Reproduce the entries that follow verbatim, down to the final line.
-- Opening Marker --
Lemma perform_orphan host uid acts s s' :
  consistent s → orphan host uid (engine s) → Forall sized_action acts →
  perform acts s = Some s' →
  multiparts (bucket_at host (engine s')) !! uid
  = multiparts (bucket_at host (engine s)) !! uid.
Proof.
  intros Hc Ho Hacts Hrun.
  enough (consistent s' ∧ orphan host uid (engine s') ∧
          multiparts (bucket_at host (engine s')) !! uid
          = multiparts (bucket_at host (engine s)) !! uid) as (_ & _ & ?) by done.
  eapply (run_steps_invariant_on _ sized_action
            (λ s', consistent s' ∧ orphan host uid (engine s') ∧
                   multiparts (bucket_at host (engine s')) !! uid
                   = multiparts (bucket_at host (engine s)) !! uid));
    [|exact Hacts|cbn beta; by split_and!|exact Hrun].
  intros a s1 s2 Ha (Hc1 & Ho1 & Heq) Hact.
  destruct (act_orphan host uid a s1 s2 Hc1 Ho1 Hact) as [Ho2 Heq2].
  split_and!; [by eapply act_consistent|done|by etrans].
Qed.

(** C24: an upload whose answer is lost is never cleaned up.  When the
    request that initiates an upload reaches the service and its answer
    is lost, [PutWriter] returns the error and no writer; the service has
    opened the upload, and whatever the program does afterwards: calls,
    assignments, steps of its transfers, other uploads of the same key,
    the upload stays open at the service, with no part. *)
Theorem lost_answer_leaks b path h c s ac cfg bkt acc u e acts s' :
  consistent s →
  resolve s c = Some ac → Url_reads s b (Some ac) cfg bkt acc →
  url_Parse (Url_format (Scheme cfg) (Name bkt) (Domain acc) path) = inl u →
  dial u = Unanswered e →
  Forall sized_action acts →
  perform acts (PutWriter (G := G) b path h c s).2 = Some s' →
  (PutWriter (G := G) b path h c s).1 = Ret (None, Some e) ∧
  multiparts (bucket_at (url_Host u) (engine s')) !! upload_id u (engine s)
  = Some (mkMultipart (url_key u) ∅).
Proof.
  intros [Hsz Hs] Hr Hreads Hp Hdial Hacts.
  destruct (Url_reads_prepared _ _ _ _ _ _ _ Hr Hreads) as (cl & _ & Hreads').
  rewrite (PutWriter_goes_on (G := G) _ _ _ _ _ _ _ _ _ _ Hr Hreads Hp).
  simpl.
  rewrite (open_upload_unanswered dial _ _ _ _ _ _ _ _ _ Hreads' Hdial).
  set (s1 := (prepare_result s c).2). simpl. intros Hrun. split; [done|].
  assert (engine (initiated u s1)
          = initiated_at (url_Host u) (url_key u) (engine s)) as He.
  { unfold s1. by rewrite <-(prepare_engine s c). }
  destruct (initiated_orphan (url_Host u) (url_key u) (engine s) Hs) as [Ho Hm].
  rewrite <-He in Ho, Hm. rewrite <-Hm.
  apply (perform_orphan _ _ acts (initiated u s1)); [|done..].
  split; [by apply prepare_sized|]. rewrite He. by apply sound_initiated.
Qed.

End client.

(** ** Examples *)

(** A program with two writers of one key.  It makes an account, a
    bucket and a configuration, asks for two writers of [a.txt], drives
    the two uploads in turns as in [crossed], then asks for a reader of
    [a.txt] and reads to the end of the stream. *)
Definition crossing : list action :=
  [Does (CallNew "" logs_keys);
   Does (CallBucket (Some 1%positive) "logs");
   Does (CallConfig small_config);
   Does (CallPutWriter (Some 1%positive) "a.txt" ∅ (Some 2%positive));
   Does (CallPutWriter (Some 1%positive) "a.txt" ∅ (Some 2%positive))]
  ++ (Moves <$> crossed)
  ++ [Does (CallGetReader (Some 1%positive) "a.txt" (Some 2%positive))]
  ++ (Moves <$> [OnReader 1 EvIssue; OnReader 1 EvIssue;
                 OnReader 1 (EvFinish 0); OnReader 1 (EvFinish 1);
                 OnReader 1 (EvRead 8); OnReader 1 (EvRead 8)]%positive).

Definition crossing_final : state transfers :=
  Eval vm_compute in
    default (init_state no_transfers)
      (perform open_line plain_digest plain_tag hello_net crossing
         (init_state no_transfers)).

Example crossing_run :
  perform open_line plain_digest plain_tag hello_net crossing
    (init_state no_transfers) = Some crossing_final.
Proof. by vm_compute. Qed.

Lemma crossing_sized : Forall sized_action crossing.
Proof. compute_done. Qed.

(** Both uploads have completed without an error and the object is the
    whole of what the second writer was given; the reader has read it to
    the end; and [Close] reports an integrity error, the digest beside the
    object being that of the first upload. *)
Example crossing_reader_fails :
  (λ u, p_done (u_putter u)) <$> putters (engine crossing_final)
  = {[ 1%positive := Some (Completed [(0, "hell"); (1, "o, S"); (2, "3!")]%nat
                             "hello, S3!");
       2%positive := Some (Completed [(0, "bye,"); (1, " S3")]%nat "bye, S3") ]} ∧
  ∃ d, getters (engine crossing_final) !! 1%positive = Some d ∧
       g_read (d_getter d) = bye ∧
       Read 8 (d_getter d) = Some (ReadEOF, d_getter d) ∧
       (Close plain_digest (d_getter d)).1 = Some IntegrityError.
Proof. split; [by vm_compute|]. eexists. by vm_compute. Qed.

Lemma program_objects_whole_witness :
  consistent plain_digest plain_tag hello_net crossing_final ∧
  ∀ host k, whole plain_digest no_transfers (engine crossing_final) host k.
Proof.
  exact (program_objects_whole open_line plain_digest plain_tag hello_net
           crossing (init_state no_transfers) crossing_final
           (init_consistent plain_digest plain_tag hello_net ∅ ∅)
           crossing_sized crossing_run).
Defined.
-- Closing Marker --
Answer to this task
Lemma perform_orphan host uid acts s s' :
  consistent s → orphan host uid (engine s) → Forall sized_action acts →
  perform acts s = Some s' →
  multiparts (bucket_at host (engine s')) !! uid
  = multiparts (bucket_at host (engine s)) !! uid.
Proof.
  intros Hc Ho Hacts Hrun.
  enough (consistent s' ∧ orphan host uid (engine s') ∧
          multiparts (bucket_at host (engine s')) !! uid
          = multiparts (bucket_at host (engine s)) !! uid) as (_ & _ & ?) by done.
  eapply (run_steps_invariant_on _ sized_action
            (λ s', consistent s' ∧ orphan host uid (engine s') ∧
                   multiparts (bucket_at host (engine s')) !! uid
                   = multiparts (bucket_at host (engine s)) !! uid));
    [|exact Hacts|cbn beta; by split_and!|exact Hrun].
  intros a s1 s2 Ha (Hc1 & Ho1 & Heq) Hact.
  destruct (act_orphan host uid a s1 s2 Hc1 Ho1 Hact) as [Ho2 Heq2].
  split_and!; [by eapply act_consistent|done|by etrans].
Qed.

(** C24: an upload whose answer is lost is never cleaned up.  When the
    request that initiates an upload reaches the service and its answer
    is lost, [PutWriter] returns the error and no writer; the service has
    opened the upload, and whatever the program does afterwards: calls,
    assignments, steps of its transfers, other uploads of the same key,
    the upload stays open at the service, with no part. *)
Theorem lost_answer_leaks b path h c s ac cfg bkt acc u e acts s' :
  consistent s →
  resolve s c = Some ac → Url_reads s b (Some ac) cfg bkt acc →
  url_Parse (Url_format (Scheme cfg) (Name bkt) (Domain acc) path) = inl u →
  dial u = Unanswered e →
  Forall sized_action acts →
  perform acts (PutWriter (G := G) b path h c s).2 = Some s' →
  (PutWriter (G := G) b path h c s).1 = Ret (None, Some e) ∧
  multiparts (bucket_at (url_Host u) (engine s')) !! upload_id u (engine s)
  = Some (mkMultipart (url_key u) ∅).
Proof.
  intros [Hsz Hs] Hr Hreads Hp Hdial Hacts.
  destruct (Url_reads_prepared _ _ _ _ _ _ _ Hr Hreads) as (cl & _ & Hreads').
  rewrite (PutWriter_goes_on (G := G) _ _ _ _ _ _ _ _ _ _ Hr Hreads Hp).
  simpl.
  rewrite (open_upload_unanswered dial _ _ _ _ _ _ _ _ _ Hreads' Hdial).
  set (s1 := (prepare_result s c).2). simpl. intros Hrun. split; [done|].
  assert (engine (initiated u s1)
          = initiated_at (url_Host u) (url_key u) (engine s)) as He.
  { unfold s1. by rewrite <-(prepare_engine s c). }
  destruct (initiated_orphan (url_Host u) (url_key u) (engine s) Hs) as [Ho Hm].
  rewrite <-He in Ho, Hm. rewrite <-Hm.
  apply (perform_orphan _ _ acts (initiated u s1)); [|done..].
  split; [by apply prepare_sized|]. rewrite He. by apply sound_initiated.
Qed.

End client.

(** ** Examples *)

(** A program with two writers of one key.  It makes an account, a
    bucket and a configuration, asks for two writers of [a.txt], drives
    the two uploads in turns as in [crossed], then asks for a reader of
    [a.txt] and reads to the end of the stream. *)
Definition crossing : list action :=
  [Does (CallNew "" logs_keys);
   Does (CallBucket (Some 1%positive) "logs");
   Does (CallConfig small_config);
   Does (CallPutWriter (Some 1%positive) "a.txt" ∅ (Some 2%positive));
   Does (CallPutWriter (Some 1%positive) "a.txt" ∅ (Some 2%positive))]
  ++ (Moves <$> crossed)
  ++ [Does (CallGetReader (Some 1%positive) "a.txt" (Some 2%positive))]
  ++ (Moves <$> [OnReader 1 EvIssue; OnReader 1 EvIssue;
                 OnReader 1 (EvFinish 0); OnReader 1 (EvFinish 1);
                 OnReader 1 (EvRead 8); OnReader 1 (EvRead 8)]%positive).

Definition crossing_final : state transfers :=
  Eval vm_compute in
    default (init_state no_transfers)
      (perform open_line plain_digest plain_tag hello_net crossing
         (init_state no_transfers)).

Example crossing_run :
  perform open_line plain_digest plain_tag hello_net crossing
    (init_state no_transfers) = Some crossing_final.
Proof. by vm_compute. Qed.

Lemma crossing_sized : Forall sized_action crossing.
Proof. compute_done. Qed.

(** Both uploads have completed without an error and the object is the
    whole of what the second writer was given; the reader has read it to
    the end; and [Close] reports an integrity error, the digest beside the
    object being that of the first upload. *)
Example crossing_reader_fails :
  (λ u, p_done (u_putter u)) <$> putters (engine crossing_final)
  = {[ 1%positive := Some (Completed [(0, "hell"); (1, "o, S"); (2, "3!")]%nat
                             "hello, S3!");
       2%positive := Some (Completed [(0, "bye,"); (1, " S3")]%nat "bye, S3") ]} ∧
  ∃ d, getters (engine crossing_final) !! 1%positive = Some d ∧
       g_read (d_getter d) = bye ∧
       Read 8 (d_getter d) = Some (ReadEOF, d_getter d) ∧
       (Close plain_digest (d_getter d)).1 = Some IntegrityError.
Proof. split; [by vm_compute|]. eexists. by vm_compute. Qed.

Lemma program_objects_whole_witness :
  consistent plain_digest plain_tag hello_net crossing_final ∧
  ∀ host k, whole plain_digest no_transfers (engine crossing_final) host k.
Proof.
  exact (program_objects_whole open_line plain_digest plain_tag hello_net
           crossing (init_state no_transfers) crossing_final
           (init_consistent plain_digest plain_tag hello_net ∅ ∅)
           crossing_sized crossing_run).
Defined.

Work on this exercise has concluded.